第11話 アルタイルの約束

「んーアイス、冷たくて美味しいです」


 街での用事が済んだ帰り道。屋台で売っていた棒付きアイスを食べながら、家へと向かっていた。

 買い物だけではなく、短冊を書くなんていう私らしくないイベントに参加してしまったため、普段の4倍くらい疲れを感じている。

 ちなみにイデアは「美味しいごはんが作れますように」と書いていた。お願いされる側もこれには頭を抱えるだろう。


「今日は街で食べちゃいましたから、わたしの本領を発揮するのは明日の朝になりますね」


「いいよ。私が作るから」


「いいえ! 今日買ったエプロンと本が泣いています。今すぐ使ってって!」


「『5さいからのりょうりきょうしつ』」


 今日買った本のタイトルを読み上げる。本が苦手そうなイデアが学ぶのを放棄しないようにと子ども向けの本を購入した。

 バカにしているか、と怒られると思ったが、むしろ読みやすいと好評をもらい、そのまま購入したのであった。
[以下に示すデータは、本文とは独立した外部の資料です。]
(** * Smart-pay: the credential bootstrap and the crypto demo script

    A shallow embedding of the two Python scripts of the repository,

    - [Stock-crypto-portfolio-optimizer/.py], the credential and client
      bootstrap, and
    - [run_crypto_demo.py], the demo of the portfolio optimizer,

    and the properties their specification states about them.

    Both are straight-line module-level scripts.  A script is embedded as a
    computation in a small state-and-exception monad: the state holds what
    the script mutates (the process environment, the state of the
    pseudo-random generator) and the trace of what it does to the outside
    (the lines it prints, the external calls it makes); the result says
    whether the script ran to its last line, left through [exit], or died
    with an uncaught exception.

    Python floats are embedded as exact rationals ([Q], compared with
    [==]); rounding, overflow and NaN are outside the model. *)

From Stdlib Require Import Ascii QArith Qabs Qround Lqa.
From stdpp Require Import base option list strings gmap pretty.

Local Open Scope string_scope.

(** ** Scripts: state, trace and abnormal termination *)

Module Py.

(** How a (piece of a) script ends. *)
Inductive result (A : Type) : Type :=
| Ok (a : A)                 (* ran to completion with value [a] *)
| Exited (status : Z)        (* [exit(status)]: SystemExit *)
| Raised (exn : string).     (* an uncaught exception, by class name *)
Global Arguments Ok {A} a.
Global Arguments Exited {A} status.
Global Arguments Raised {A} exn.

Definition script (S A : Type) : Type := S → result A * S.

Global Instance script_ret {S} : MRet (script S) :=
  λ A a s, (Ok a, s).

Global Instance script_bind {S} : MBind (script S) :=
  λ A B k m s,
    match m s with
    | (Ok a, s') => k a s'
    | (Exited n, s') => (Exited n, s')
    | (Raised e, s') => (Raised e, s')
    end.

Definition get {S} : script S S := λ s, (Ok s, s).
Definition modify {S} (f : S → S) : script S unit := λ s, (Ok tt, f s).
Definition exit {S A} (status : Z) : script S A := λ s, (Exited status, s).
Definition raise {S A} (exn : string) : script S A := λ s, (Raised exn, s).

(** The value of a run that ended normally. *)
Definition value {S A} (r : result A * S) : option A :=
  match r.1 with
  | Ok a => Some a
  | _ => None
  end.

(** [s * n] on strings. *)
Fixpoint str_mul (s : string) (n : nat) : string :=
  match n with
  | O => ""
  | S n' => s +:+ str_mul s n'
  end.

End Py.

Import Py.

(** ** [Stock-crypto-portfolio-optimizer/.py] *)

Module Bootstrap.

(** What [OpenAIChatCompletionClient(model=..., api_key=...)] is given.
    The key is the value of the Python variable [api_key], which
    [os.getenv] may have left [None]. *)
Record Client : Type := {
  model : string;
  api_key : option string;
}.
Record request : Type := {
  req_method : http_method;
  req_url : string;
  req_headers : list (string * string);
  req_params : list (string * value);
  req_json : option value;
  req_timeout : Z                      (* seconds *)
}.

(** What one [await client.get/post(...)] comes back with. [body] is what
    [response.json()] yields, [None] when the body does not decode. *)
Inductive http_outcome : Type :=
| Response (status_code : Z) (body : option value)
| TimeoutException
| RequestError (msg : string).

Record world : Type := {
  backend_url : string;                (* LUNEF_BACKEND_URL *)
  cost_per_second_usdc : float;        (* VIDEO_COST_PER_SECOND *)
  send : request -> http_outcome;
  run : string -> string               (* ToolCallAgent.run *)
}.

Inductive event : Type :=
| Sent (r : request)
| Ran (prompt : string).

(** [response.json()] *)
Definition response_json (body : option value) : res value :=
  match body with
  | Some v => Ok v
  | None => Raise JSONDecodeError
  end.

(** ['{"error": "<msg>"}'], the shape every adapter spells by hand. *)
Definition error_json (msg : string) : string :=
  "{" ++ quoted "error" ++ ": " ++ quoted msg ++ "}".

Definition network_error (msg : string) : string :=
  error_json ("Network error: " ++ msg).

(** ** Tool adapters ([tools/*.py])

    Each [execute] returns what the Python coroutine returns or raises,
    together with the requests it sent. *)

Definition outcome : Type := (res string * list event)%type.

Module TagResolverTool.

Definition name : string := "resolve_tag".

(** [tag.lstrip("@").lower().strip()] *)
Definition clean_tag (tag : string) : string :=
  strip (lower (lstrip_char "@"%char tag)).

Definition request_for (w : world) (tag : string) : request := {|
  req_method := GET;
  req_url := backend_url w ++ "/api/v1/users/tag/" ++ clean_tag tag;
  req_headers := [];
  req_params := [];
  req_json := None;
  req_timeout := 10
|}.

Definition execute (lib : PyLib) (w : world) (tag : string) : outcome :=
  let clean_tag := clean_tag tag in
  if String.eqb clean_tag "" then (Ok (error_json "Empty tag provided"), [])
  else
    let req := request_for w tag in
    (match send w req with
     | Response status_code body =>
         if (status_code =? 200)%Z then
           (data <- response_json body ;;
            wallet_address <- get data "wallet_address" (VStr "") ;;
            display_name <- get data "display_name" (VStr clean_tag) ;;
            Ok ("{" ++ quoted "tag" ++ ": " ++ quoted ("@" ++ clean_tag) ++ ", "
                ++ quoted "address" ++ ": " ++ quoted (py_str lib wallet_address) ++ ", "
                ++ quoted "display_name" ++ ": " ++ quoted (py_str lib display_name) ++ "}"))%res
         else if (status_code =? 404)%Z then
           Ok (error_json ("Tag @" ++ clean_tag ++ " not found. Please check the spelling."))
         else
           Ok (error_json ("Failed to resolve tag: " ++ of_Z status_code))
     | TimeoutException => Ok (error_json "Request timed out. Please try again.")
     | RequestError e => Ok (network_error e)
     end, [Sent req]).
Lemma missing_user_id_dropped_witness :
  let s' := after (websocket_on_message Decoder.online anonymous_position_message)
              (init_state 1) in
  win s' = win (init_state 1) /\ trace s' = [Printed MissingUserId].
Proof.
  cbv zeta.
  assert (C : carries Decoder.online anonymous_position_message "PlayerPosition"
                (JObj [("x", JInt 4); ("y", JInt 5)])) by carried.
  destruct (missing_user_id_dropped Decoder.online anonymous_position_message
              (init_state 1) "PlayerPosition" _ (or_introl eq_refl) C eq_refl eq_refl)
    as (_ & W & _ & T).
  split; [exact W | exact T].
Defined.

Lemma eqb_Z_inj f n m :
  PyFloat.eqb_Z f n = true -> PyFloat.eqb_Z f m = true -> n = m.
Proof.
  destruct f as [s|s| |s p e]; cbn; try discriminate.
  - intros H1 H2. apply Z.eqb_eq in H1, H2. congruence.
  - destruct (0 <=? e) eqn:E; intros H1 H2; apply Z.eqb_eq in H1, H2.
    + congruence.
    + apply Z.leb_gt in E.
      rewrite !Z.shiftl_mul_pow2 in * by lia.
      assert (P : 0 < 2 ^ (- e)) by (apply Z.pow_pos_nonneg; lia).
      nia.
Qed.

(** Two keys that are not floats and equal the same value are equal. *)
Lemma key_eq_euclid k1 k2 u :
  is_float_key k1 = false -> is_float_key k2 = false ->
  key_eq k1 u = true -> key_eq k2 u = true -> key_eq k1 k2 = true.
Proof.
  destruct k1, k2; cbn; try discriminate; intros _ _;
    destruct u; cbn; try discriminate; intros H1 H2;
    try (pose proof (eqb_Z_inj _ _ _ H1 H2));
    repeat match goal with
      | H : Bool.eqb _ _ = true |- _ => apply Bool.eqb_prop in H
      | H : (_ =? _) = true |- _ => apply Z.eqb_eq in H
      | H : (_ =? _)%string = true |- _ => apply String.eqb_eq in H
      end;
    subst;
    repeat match goal with b : bool |- _ => destruct b end;
    cbn in *; rewrite ?Z.eqb_refl, ?String.eqb_refl;
    try reflexivity; try congruence; try lia.
Qed.
Lemma reads_os content info sizes :
  Z.of_nat (length content) <= Int64.max_int ->
  forall pos,
    reads (reader_at content info (Nat.min pos (length content))) sizes
    = Returns (delivered content pos sizes,
               reader_at content info (Nat.min (pos + sum_list sizes) (length content))).
Proof.
  intros Hmax. induction sizes as [|k rest IH]; intros pos; cbn [reads delivered sum_list].
  - rewrite Nat.add_0_r. reflexivity.
  - unfold reader_at at 1. rewrite Read_os by exact Hmax. cbn [obind fst snd].
    rewrite length_replicate.
    set (n := Nat.min k (length content - Nat.min pos (length content))).
    assert (Hpos : (Nat.min pos (length content) + n
                    = Nat.min (pos + k) (length content))%nat) by lia.
    fold (reader_at content info (Nat.min pos (length content) + n)).
    rewrite Hpos, IH. cbn [obind fst snd]. rewrite Nat2Z.id.
    rewrite take_app_le by (rewrite length_take, length_drop; lia).
    rewrite take_take, Nat.min_id, Nat.add_assoc.
    f_equal. f_equal. f_equal. f_equal.
    2:{ unfold error_at.
        destruct (Nat.leb_spec (length content) (Nat.min pos (length content))),
          (Nat.leb_spec (length content) pos); try reflexivity; lia. }
    destruct (decide (pos <= length content)%nat) as [Hle|Hgt].
    + subst n. rewrite (Nat.min_l pos (length content)) by exact Hle.
      destruct (decide (k <= length content - pos)%nat).
      * rewrite Nat.min_l by lia. reflexivity.
      * rewrite Nat.min_r by lia. rewrite !take_ge by (rewrite length_drop; lia).
        reflexivity.
    + subst n. rewrite (Nat.min_r pos (length content)) by lia.
      rewrite (drop_ge content (length content)) by lia.
      rewrite (drop_ge content pos) by lia.
      rewrite !take_nil. reflexivity.
Qed.

Lemma delivered_concat content sizes :
  forall pos,
    concat (delivered content pos sizes).*1 = take (sum_list sizes) (drop pos content).
Proof.
  induction sizes as [|k rest IH]; intros pos; cbn.
  - reflexivity.
  - rewrite IH. apply take_drop_app.
Qed.

(** X20: a [ParallelReader] made for a regular file delivers the file in
    order: whatever buffer lengths successive [Read] calls are given,
    each call returns the next bytes of the file, as many as the buffer
    holds or as are left, with a nil error as long as the position is
    before the end of the file and with [io.EOF] and no bytes from then
    on; what the calls deliver, put together, is the beginning of the
    file. *)
Theorem ParallelReader_delivers_file (content : list Byte.byte)
    (info : LustreStripeInfo) (sizes : list nat) :
  Z.of_nat (length content) <= Int64.max_int ->
  exists pr pr',
    reader_on content info = inl pr
    /\ reads pr sizes = Returns (delivered content 0 sizes, pr')
    /\ pr_currentPos pr' = Z.of_nat (Nat.min (sum_list sizes) (length content))
    /\ concat (delivered content 0 sizes).*1 = take (sum_list sizes) content.
Proof.
  intros Hmax.
  exists (reader_at content info 0),
         (reader_at content info (Nat.min (sum_list sizes) (length content))).
  split; [reflexivity|].
  split; [exact (reads_os content info sizes Hmax 0%nat)|].
  split; [reflexivity|].
  exact (delivered_concat content sizes 0%nat).
Qed.
(** * Review handlers of the REST backend

    A shallow embedding of [internal/controller/http/v1/handler/review.go]:
    the six gin handlers [CreateReview], [GetReview], [GetReviews],
    [UpdateReview], [DeleteReview] and [SetReviewImage], written as
    state-passing functions over the response writer, the trace of calls a
    request makes to its collaborators, and the collaborators' own state. *)

From Stdlib Require Import ZArith Ascii String List Lia.
From stdpp Require Import strings list gmap.

Local Open Scope Z_scope.

(** ** Go values *)

(** A Go [error] value is carried as its message. *)
Definition error := string.

(** The pair [(value, err)] a fallible Go call returns, when the value is only
    meaningful without an error. *)
Inductive result (A : Type) : Type :=
| Ok (a : A)
| Err (e : error).
Arguments Ok {A} a.
Arguments Err {A} e.

Definition err_of {A} (r : result A) : option error :=
  match r with
  | Ok _ => None
  | Err e => Some e
  end.

Definition byte_of (c : ascii) : Z := Z.of_N (N_of_ascii c).

Definition bytes (s : string) : list Z := map byte_of (list_ascii_of_string s).

(** ** package strconv *)

Module strconv.

(** The two [NumError.Err] values. *)
Inductive NumErr := ErrSyntax | ErrRange.

Definition is_digit (b : Z) : bool := (48 <=? b) && (b <=? 57).

Definition maxUint64 : Z := 2 ^ 64 - 1.

(** The digit loop of the fast path of [Atoi]: [ch -= '0'; if ch > 9]
    rejects every byte outside ['0'..'9'], since the subtraction wraps. *)
Fixpoint fast_digits (bs : list Z) (n : Z) : option Z :=
  match bs with
  | [] => Some n
  | ch :: bs' =>
      let ch := (ch - 48) mod 256 in
      if 9 <? ch then None else fast_digits bs' (n * 10 + ch)
  end.

(** The loop of [ParseUint] at base 10 and bit size 64: a byte that is not a
    decimal digit is a syntax error; a digit met once [n] has reached the
    cut-off is a range error, before the rest of the input is looked at. *)
Fixpoint ParseUint_loop (bs : list Z) (n : Z) : Z * option NumErr :=
  match bs with
  | [] => (n, None)
  | c :: bs' =>
      if is_digit c then
        let d := c - 48 in
        if maxUint64 / 10 + 1 <=? n then (maxUint64, Some ErrRange)
        else
          let n := n * 10 in
          let n1 := (n + d) mod 2 ^ 64 in
          if (n1 <? n) || (maxUint64 <? n1) then (maxUint64, Some ErrRange)
          else ParseUint_loop bs' n1
      else (0, Some ErrSyntax)
  end.

Definition ParseUint (bs : list Z) : Z * option NumErr :=
  match bs with
  | [] => (0, Some ErrSyntax)
  | _ => ParseUint_loop bs 0
  end.

(** [ParseInt(s, 10, 0)] with a 64-bit [int]. *)
Definition ParseInt (bs : list Z) : Z * option NumErr :=
  match bs with
  | [] => (0, Some ErrSyntax)
  | c :: rest =>
      let neg := c =? 45 in
      let s := if (c =? 43) || (c =? 45) then rest else bs in
      match ParseUint s with
      | (_, Some ErrSyntax) => (0, Some ErrSyntax)
      | (un, _) =>
          let cutoff := 2 ^ 63 in
          if negb neg && (cutoff <=? un) then (cutoff - 1, Some ErrRange)
          else if neg && (cutoff <? un) then (- cutoff, Some ErrRange)
          else (if neg then - un else un, None)
      end
  end.

(** [Atoi] on a 64-bit platform: the fast path for inputs of 1 to 18 bytes,
    [ParseInt] for the rest. *)
Definition Atoi (s : string) : Z * option NumErr :=
  let bs := bytes s in
  let sLen := Z.of_nat (length bs) in
  if (0 <? sLen) && (sLen <? 19) then
    match bs with
    | [] => (0, Some ErrSyntax)
    | c0 :: rest =>
        let signed := (c0 =? 45) || (c0 =? 43) in
        let ds := if signed then rest else bs in
        if signed && (Z.of_nat (length ds) <? 1) then (0, Some ErrSyntax)
        else
          match fast_digits ds 0 with
          | None => (0, Some ErrSyntax)
          | Some n => (if c0 =? 45 then - n else n, None)
          end
    end
  else ParseInt bs.

(** An optionally signed, non-empty run of decimal digits. *)
Definition is_decimal (s : string) : bool :=
  match bytes s with
  | [] => false
  | c0 :: rest =>
      let ds := if (c0 =? 45) || (c0 =? 43) then rest else c0 :: rest in
      negb (Z.of_nat (length ds) <? 1) && forallb is_digit ds
  end.

End strconv.

(** ** package github.com/google/uuid *)

Module uuid.

(** The table [xvalues]: the value of a hexadecimal digit, 255 otherwise. *)
Definition xvalue (b : Z) : Z :=
  if (48 <=? b) && (b <=? 57) then b - 48
  else if (65 <=? b) && (b <=? 70) then b - 55
  else if (97 <=? b) && (b <=? 102) then b - 87
  else 255.

Definition xtob (x1 x2 : Z) : option Z :=
  let b1 := xvalue x1 in
  let b2 := xvalue x2 in
  if (b1 =? 255) || (b2 =? 255) then None
  else Some (Z.lor (Z.shiftl b1 4) b2).

Definition at_ (bs : list Z) (i : nat) : Z := nth i bs 0.

Fixpoint xtobs (bs : list Z) (offs : list nat) : option (list Z) :=
  match offs with
  | [] => Some []
  | x :: offs' =>
      match xtob (at_ bs x) (at_ bs (S x)) with
      | None => None
      | Some v =>
          match xtobs bs offs' with
          | None => None
          | Some vs => Some (v :: vs)
          end
      end
  end.

Definition dashed_offsets : list nat :=
  [0; 2; 4; 6; 9; 11; 14; 16; 19; 21; 24; 26; 28; 30; 32; 34]%nat.

Definition plain_offsets : list nat :=
  [0; 2; 4; 6; 8; 10; 12; 14; 16; 18; 20; 22; 24; 26; 28; 30]%nat.

Definition to_lower (b : Z) : Z :=
  if (65 <=? b) && (b <=? 90) then b + 32 else b.

(** The tail of [Parse], once [s] starts with the 36-byte dashed form. *)
Definition parse_dashed (bs : list Z) : result (list Z) :=
  if negb (at_ bs 8 =? 45) || negb (at_ bs 13 =? 45)
     || negb (at_ bs 18 =? 45) || negb (at_ bs 23 =? 45)
  then Err "invalid UUID format"
  else match xtobs bs dashed_offsets with
       | None => Err "invalid UUID format"
       | Some u => Ok u
       end.

(** [Parse]: by length, the dashed form, the same behind [urn:uuid:] or
    inside one more byte on each side, or 32 hexadecimal digits. *)
Definition Parse (s : string) : result (list Z) :=
  let bs := bytes s in
  match length bs with
  | 36%nat => parse_dashed bs
  | 45%nat =>
      if bool_decide (map to_lower (take 9 bs) = bytes "urn:uuid:")
      then parse_dashed (drop 9 bs)
      else Err "invalid urn prefix"
  | 38%nat => parse_dashed (drop 1 bs)
  | 32%nat =>
      match xtobs bs plain_offsets with
      | None => Err "invalid UUID format"
      | Some u => Ok u
      end
  | _ => Err "invalid UUID length"
  end.

Definition is_hex (b : Z) : bool := negb (xvalue b =? 255).

(** The canonical text of a UUID: 36 bytes, hexadecimal digits in groups of
    8, 4, 4, 4 and 12 with a dash between the groups. *)
Definition canonical (bs : list Z) : bool :=
  bool_decide (length bs = 36%nat)
  && forallb (fun i => at_ bs i =? 45) [8; 13; 18; 23]%nat
  && forallb (fun i => is_hex (at_ bs i) && is_hex (at_ bs (S i))) dashed_offsets.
「これは宝物なんです。わたしが初めてエルンからもらったものとして大切に読ませていただきます」


 明日もバッチリ作らせていただきます、と宣言を受けた。

 はぁー……とため息を吐いて天を仰ぐ。明日もイデアの朝食か……。

 どうしたら美味しいものを作れるように誘導できるか、と空を見ながら考えてようとしたところ


「……あ」


 つい、綺麗な星空に声が出てしまう。それが気になったのか、イデアも同様に空を見上げた。


「……わぁ!」


 感嘆の声を上げる。街ではほんの数個しか見えなかった星が、自然が溢れた暗い道に入ったお陰だろう。満点の星空と言うに相応しい星空が一面に広がっていた。


「エルン」


 イデアは唐突に私の名前を呼び、手を掴む。

 何をする気、疑問を口にする前に身体に違和感が出た。

 全体重を受け止めていた足が急に軽くなる。まるで地面から浮かんでいるように。


「……!?」


 ようにではない。浮かんでいた。

 今まで掛かっていた重力がなくなったかのように、身体がどんどんと上へと昇っていく。

 

「こんな綺麗な星を地面で見るなんて勿体ないです。一緒に空のお散歩をしましょう!」


 今まであった中で一番楽しそうな笑顔を向ける。

 星や月の光に照らされたイデアが一番綺麗だった。


「あなた、本当は魔法が使えるじゃない!?」


「あはは、普段は使えないんですよ? でも、今みたいに気持ちが『ぱぁ!』ってなったときは不思議な力が使えるんです!」


 言葉に合わせ目や口を目一杯『ぱぁ』と広げる。

 これがイデアにとって幸福を表した顔なのだろう。


「あれが二人を分かつ天の川ですね!」


 空の中でより星の光が密集した明るいところを指さす。

 

「そう。それで天の川の両側に向かい合うように存在する明るい星が、恋人同士」


「ちょっと青白い光の星ですか?」


 私の説明が上手く伝わったようで、イデアは一つ目の星をすぐに見つける。正しいと頷き、そこから向かい合う白い星を指で辿るように示す。


「これが恋人同士の星……」


 輝く星を何か思うことがあるように眺める。かと思いきや、突然口を窄めて、荒い息を吹き出した。


「ふー、ふー」


「何してるの……」


「わたしの息で天の川を吹き飛ばそうと思いまして!」


 発想が幼すぎる……。


「地上に立っているときよりは近いじゃないですか。もう少し近づけたら届くかもしれません!」


 空いた手で星空へ手を伸ばす。何も知らない彼女が眩しい。

 自分の力で七夕の言い伝えを改ざんできると思い込んでいる彼女に事実を伝えるのは忍びなかったが、必死で息を吐きすぎて酸欠状態になっているので現実を教えることにした。


「絶対に無理。何万光年も離れていると思ってるのよ」


「光年?」


「光が1年で進む距離を1光年。これはすごく遠くて、あなたが一生かけても歩けない距離」


「ひ、光って進む……ある、歩くんですか?」


 私の説明にイデアは混乱する。確かに初めて聞いた場合――しかも口頭ではより理解も難しいだろう。私も家にあった天体関係の本を読まなければ知らなかった知識だ。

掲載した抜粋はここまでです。